We arrived in Shanklin and from here things got tough. We had encountered a number of uphills during the first 25 miles but they were flat compared to the terrain that we now faced. We had managed to jog about 70% up to that point but this became 30/70 in favour of walking from this point to the day’s finish.

A mere 156 steps took us up away from the seafront and once at the top of the flight we had to ascend yet further. Steep narrow roads were followed by even steeper tracks and trails as we headed higher and higher. The sun continued to blaze down and we kept reminding each other to drink.

By now we were hardly talking. The only words we used were ‘Let’s walk’ at the bottom of a climb and ‘push on’ when one of us felt we ought to start jogging again. During the first 20 miles we had been waving to passersby, greeting them and smiling. Now if anyone attempted to communicate with us all they received was a grunt.


From the top of the cliffs we headed downhill again into Ventnor. By this stage I was dreading the downhill as much as the climbs as my thighs and glutes screamed out in pain. The bottoms of my feet were also beginning to feel bruised and we were slowing considerably.

We had managed a marathon distance but it had taken me longer than my first (and slowest) attempt at that distance and even longer than the 35 mile ultra I had completed just three weeks before. The heat and the hills were taking their toll.

The checkpoint at Ventnor was a welcome one and I scoffed down pretzels and flapjack with cups of Ribena. We were taking longer at each checkpoint and it was getting increasingly difficult to get going again. There were just 14 miles to go and one more checkpoint.

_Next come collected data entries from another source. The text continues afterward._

(* ===== verification/GoOs.v ===== *)
(** Packages os, path/filepath and fmt: what the command line uses of them.

    A file system is the content of each file and the set of directories.
    Device and permission errors are an argument ([deny]) of each operation.
    Of [fmt], the two verbs the tables are printed with, and what [Printf] makes
    of an argument that does not fit its verb. *)
From stdpp Require Import gmap strings list sorting.
From Stdlib Require Import ZArith Lia Ascii.
From S2P Require Import Prelude GoStd.
Open Scope Z_scope.

(** * Package strings *)

Definition HasSuffix (s suffix : string) : bool :=
  let n := (String.length s - String.length suffix)%nat in
  (String.length suffix <=? String.length s)%nat && bool_decide (string_drop n s = suffix).
Definition TrimSuffix (s suffix : string) : string :=
  if HasSuffix s suffix then String.substring 0 (String.length s - String.length suffix) s else s.

Definition Repeat (s : string) (n : nat) : string := String.concat "" (replicate n s).

(** * Package path/filepath *)

(** The elements of a path without the empty ones. *)
Definition path_elems (p : string) : list string := filter (λ s, s ≠ "") (Split p "/").
Definition is_abs (p : string) : bool := HasPrefix p "/".
Definition path_of (abs : bool) (elems : list string) : string :=
  if abs then "/" +:+ Join elems "/" else Join elems "/".

(** [filepath.Base] *)
Definition Base (p : string) : string :=
  if decide (p = "") then "."
  else match last (path_elems p) with Some e => e | None => "/" end.

(** The directories above a path, from the outermost; the root and the current
    directory, which always exist, are left out. *)
Definition ancestors (p : string) : list string :=
  (λ n, path_of (is_abs p) (take n (path_elems p))) <$> seq 1 (length (path_elems p) - 1).
Definition Dir (p : string) : option string := last (ancestors p).

(** * Package os *)

Record FS := mkFS { fs_files : gmap string string; fs_dirs : gset string }.

Definition errNotExist : string := "no such file or directory".
Definition errIsDir : string := "is a directory".
Definition errNotDir : string := "not a directory".
Definition IsNotExist (e : string) : bool := bool_decide (e = errNotExist).

Section OS.
(** The error of the device, or of missing permissions, for a path. *)
Context (deny : string → error).

Definition exists_ (fs : FS) (p : string) : bool :=
  bool_decide (is_Some (fs_files fs !! p)) || bool_decide (p ∈ fs_dirs fs).

Definition os_Stat (fs : FS) (p : string) : res unit :=
  match deny p with
  | Some e => Err e
  | None => if exists_ fs p then Ok tt else Err errNotExist
  end.

Definition os_ReadFile (fs : FS) (p : string) : res string :=
  match deny p with
  | Some e => Err e
  | None =>
      if decide (p ∈ fs_dirs fs) then Err errIsDir
      else match fs_files fs !! p with Some d => Ok d | None => Err errNotExist end
  end.

(** [os.WriteFile], and [os.Create] when [data] is empty: the directory of the
    file must exist. *)
Definition os_WriteFile (p data : string) (fs : FS) : FS * error :=
  match deny p with
  | Some e => (fs, Some e)
  | None =>
      if decide (p ∈ fs_dirs fs) then (fs, Some errIsDir)
      else match Dir p with
           | Some d =>
               if decide (d ∈ fs_dirs fs) then (mkFS (<[p := data]> (fs_files fs)) (fs_dirs fs), None)
               else (fs, Some errNotExist)
           | None => (mkFS (<[p := data]> (fs_files fs)) (fs_dirs fs), None)
           end
  end.

(** Makes the missing ones of a list of directories, the outermost first. *)
Fixpoint make_dirs (l : list string) (fs : FS) : FS * error :=
  match l with
  | [] => (fs, None)
  | d :: l =>
      if decide (d ∈ fs_dirs fs) then make_dirs l fs
      else if decide (is_Some (fs_files fs !! d)) then (fs, Some errNotDir)
      else match deny d with
           | Some e => (fs, Some e)
           | None => make_dirs l (mkFS (fs_files fs) ({[d]} ∪ fs_dirs fs))
           end
  end.

Definition os_MkdirAll (p : string) (fs : FS) : FS * error := make_dirs (ancestors p ++ [p]) fs.

(** The name of [p] in directory [d], if it is there. *)
Definition child_of (d p : string) : option string :=
  if HasPrefix p (d +:+ "/") then
    let n := TrimPrefix p (d +:+ "/") in
    if decide (n = "") then None else if Contains n "/" then None else Some n
  else None.

(** [os.ReadDir]: the names, sorted. *)
Definition os_ReadDir (fs : FS) (d : string) : res (list string) :=
  match deny d with
  | Some e => Err e
  | None =>
      if decide (d ∈ fs_dirs fs) then
        Ok (merge_sort String.le (omap (child_of d) (elements (dom (fs_files fs) ∪ fs_dirs fs))))
      else if decide (is_Some (fs_files fs !! d)) then Err errNotDir else Err errNotExist
  end.
End OS.

(** * Package fmt *)

(** The dynamic types of the values that the commands print. *)
Inductive Value : Type :=
| VString (s : string)
| VInt (z : Z)
| VUint (z : Z)
| VUint64 (z : Z)
| VUint8 (z : Z)
| VBig (z : option Z).

Inductive Verb : Type := Verb_s | Verb_d.

(** Width 10, aligned to the left. *)
Definition pad10 (s : string) : string := s +:+ Repeat " " (10 - String.length s).

Definition type_name (v : Value) : string :=
  match v with
  | VString _ => "string" | VInt _ => "int" | VUint _ => "uint" | VUint64 _ => "uint64"
  | VUint8 _ => "uint8" | VBig _ => "*big.Int"
  end.

(** The value under [%v]. *)
Definition text (v : Value) : string :=
  match v with
  | VString s => s
  | VInt z | VUint z | VUint64 z | VUint8 z | VBig (Some z) => FormatInt z 10
  | VBig None => "<nil>"
  end.

(** Whether a verb suits a value; a [*big.Int] formats itself under both,
    a nil one without padding. *)
Definition suits (verb : Verb) (v : Value) : bool :=
  match verb, v with
  | _, VBig _ => true
  | Verb_s, VString _ => true
  | Verb_s, _ => false
  | Verb_d, VString _ => false
  | Verb_d, _ => true
  end.

Definition verb_char (verb : Verb) : string := match verb with Verb_s => "s" | Verb_d => "d" end.

(** ["%-10s "] or ["%-10d "] applied to a value. *)
Definition cell (verb : Verb) (v : Value) : string :=
  if suits verb v then match v with VBig None => text v | _ => pad10 (text v) end +:+ " "
  else "%!" +:+ verb_char verb +:+ "(" +:+ type_name v +:+ "=" +:+ pad10 (text v) +:+ ") ".

(** [fmt.Sprintf] of cells and a line break: a verb without a value, and the
    values without a verb, are reported in the text. *)
Fixpoint cells (verbs : list Verb) (values : list Value) : string * list Value :=
  match verbs, values with
  | [], values => ("", values)
  | verb :: verbs, [] =>
      let '(s, extra) := cells verbs [] in ("%!" +:+ verb_char verb +:+ "(MISSING) " +:+ s, extra)
  | verb :: verbs, v :: values =>
      let '(s, extra) := cells verbs values in (cell verb v +:+ s, extra)
  end.

Definition newline : string := String (ascii_of_nat 10) "".

Definition Sprintf_cells (verbs : list Verb) (values : list Value) : string :=
  let '(s, extra) := cells verbs values in
  s +:+ newline +:+
  match extra with
  | [] => ""
  | _ => "%!(EXTRA " +:+ Join ((λ v, type_name v +:+ "=" +:+ text v) <$> extra) ", " +:+ ")"
  end.

(** * Facts *)

Lemma write_file_ok deny p data fs fs' :
  os_WriteFile deny p data fs = (fs', None) →
  fs' = mkFS (<[p := data]> (fs_files fs)) (fs_dirs fs) ∧ deny p = None ∧ p ∉ fs_dirs fs.
Proof.
  unfold os_WriteFile. destruct (deny p); [done|]. case_decide; [done|].
  destruct (Dir p); [case_decide; [|done]|]; intros [= <-]; by split_and!.
Qed.

(** A file just written is read back. *)
Lemma read_written deny p data fs fs' :
  os_WriteFile deny p data fs = (fs', None) → os_ReadFile deny fs' p = Ok data.
Proof.
  intros (-> & Hd & Hp)%write_file_ok. unfold os_ReadFile. rewrite Hd. cbn.
  rewrite decide_False by done. by rewrite lookup_insert_eq.
Qed.

Lemma make_dirs_ok deny l fs fs' :
  make_dirs deny l fs = (fs', None) →
  fs_files fs' = fs_files fs ∧ fs_dirs fs' = list_to_set l ∪ fs_dirs fs.
Proof.
  revert fs. induction l as [|d l IH]; intros fs; cbn; [intros [= <-]; split; [done|set_solver]|].
  case_decide as Hd; [intros [-> ->]%IH; split; [done|set_solver]|].
  case_decide; [done|]. destruct (deny d); [done|]. intros [-> ->]%IH. split; [done|cbn; set_solver].
Qed.

(** [MkdirAll] leaves the files, and makes the directory and those above it. *)
Lemma mkdir_all_ok deny p fs fs' :
  os_MkdirAll deny p fs = (fs', None) →
  fs_files fs' = fs_files fs ∧ fs_dirs fs' = list_to_set (ancestors p) ∪ {[p]} ∪ fs_dirs fs.
Proof. intros [-> ->]%make_dirs_ok. split; [done|]. rewrite list_to_set_app_L. set_solver. Qed.

Lemma string_drop_length n s : String.length (string_drop n s) = (String.length s - n)%nat.
Proof. revert n. induction s as [|c s IH]; intros [|n]; cbn; [done..|]. apply IH. Qed.

Lemma substring_app (a b : string) : String.substring 0 (String.length a) (a +:+ b) = a.
Proof. induction a as [|c a IH]; [by destruct b|]. rewrite string_app_cons. cbn. by rewrite IH. Qed.

Lemma TrimSuffix_app (a b : string) : HasSuffix (a +:+ b) b = true ∧ TrimSuffix (a +:+ b) b = a.
Proof.
  assert (HasSuffix (a +:+ b) b = true) as Hs.
  { unfold HasSuffix. rewrite string_length_app. apply andb_true_iff. split; [apply Nat.leb_le; lia|].
    rewrite Nat.add_sub, string_drop_app. by apply bool_decide_eq_true. }
  split; [done|]. unfold TrimSuffix. by rewrite Hs, string_length_app, Nat.add_sub, substring_app.
Qed.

The next stage was the hardest of the day for body and mind. Again we were climbing for the majority of the seven miles, crossing fields and almost getting lost a couple of times. We were now on the south coast and I spotted St Catherine’s Oratory known locally as the Pepperpot. Our family had spent a week on the island a few years ago and stayed a mile from there. It was nice to see a familiar sight.

Eventually we reached the final checkpoint at Blackgang Chine. Here we met a woman who was having to quit due to the heat. She was feeling dizzy and sick and the volunteers called for a pickup. It took all my strength not to ask to join her in the bus back to the camp. I decided that I would dedicate these last seven miles of the day to her and finish on her behalf.

Off we went along the cliff tops through grass covered fields. Looking back on it the views were stunning with blue sea to our left, the white cliffs of the Needles ahead and rolling green hills to the right but at the time all I could think of was reaching the finish. We could see it in the distance but as the coastline was heavily eroding we needed to take a few inland detours to get there.

With just a mile to go we were faced with a crumbling sandy cliff which we had to descend and ascend the other side. It took forever. But then we were in the campsite adjacent to the camp at Brighstone. I tried not to look at the holiday makers relaxing in the sun with their picnics and concentrated on putting one foot in front of the other.

We had been on our feet for over nine and a half hours. As we turned the corner we were greeted by cheers and applause and staggered across the line. Day one was over, 40 miles covered, and I was spent. How on earth was I going to get up and do it all again the next day?


After a massage and shower we helped ourselves to a dinner of pasta and mince and a couple of beers. Having refueled and watched Ghana hold Germany to a 2-2 draw it was time for bed. As I lay there I could hear clapping as some people were still coming in 14 hours after they set off.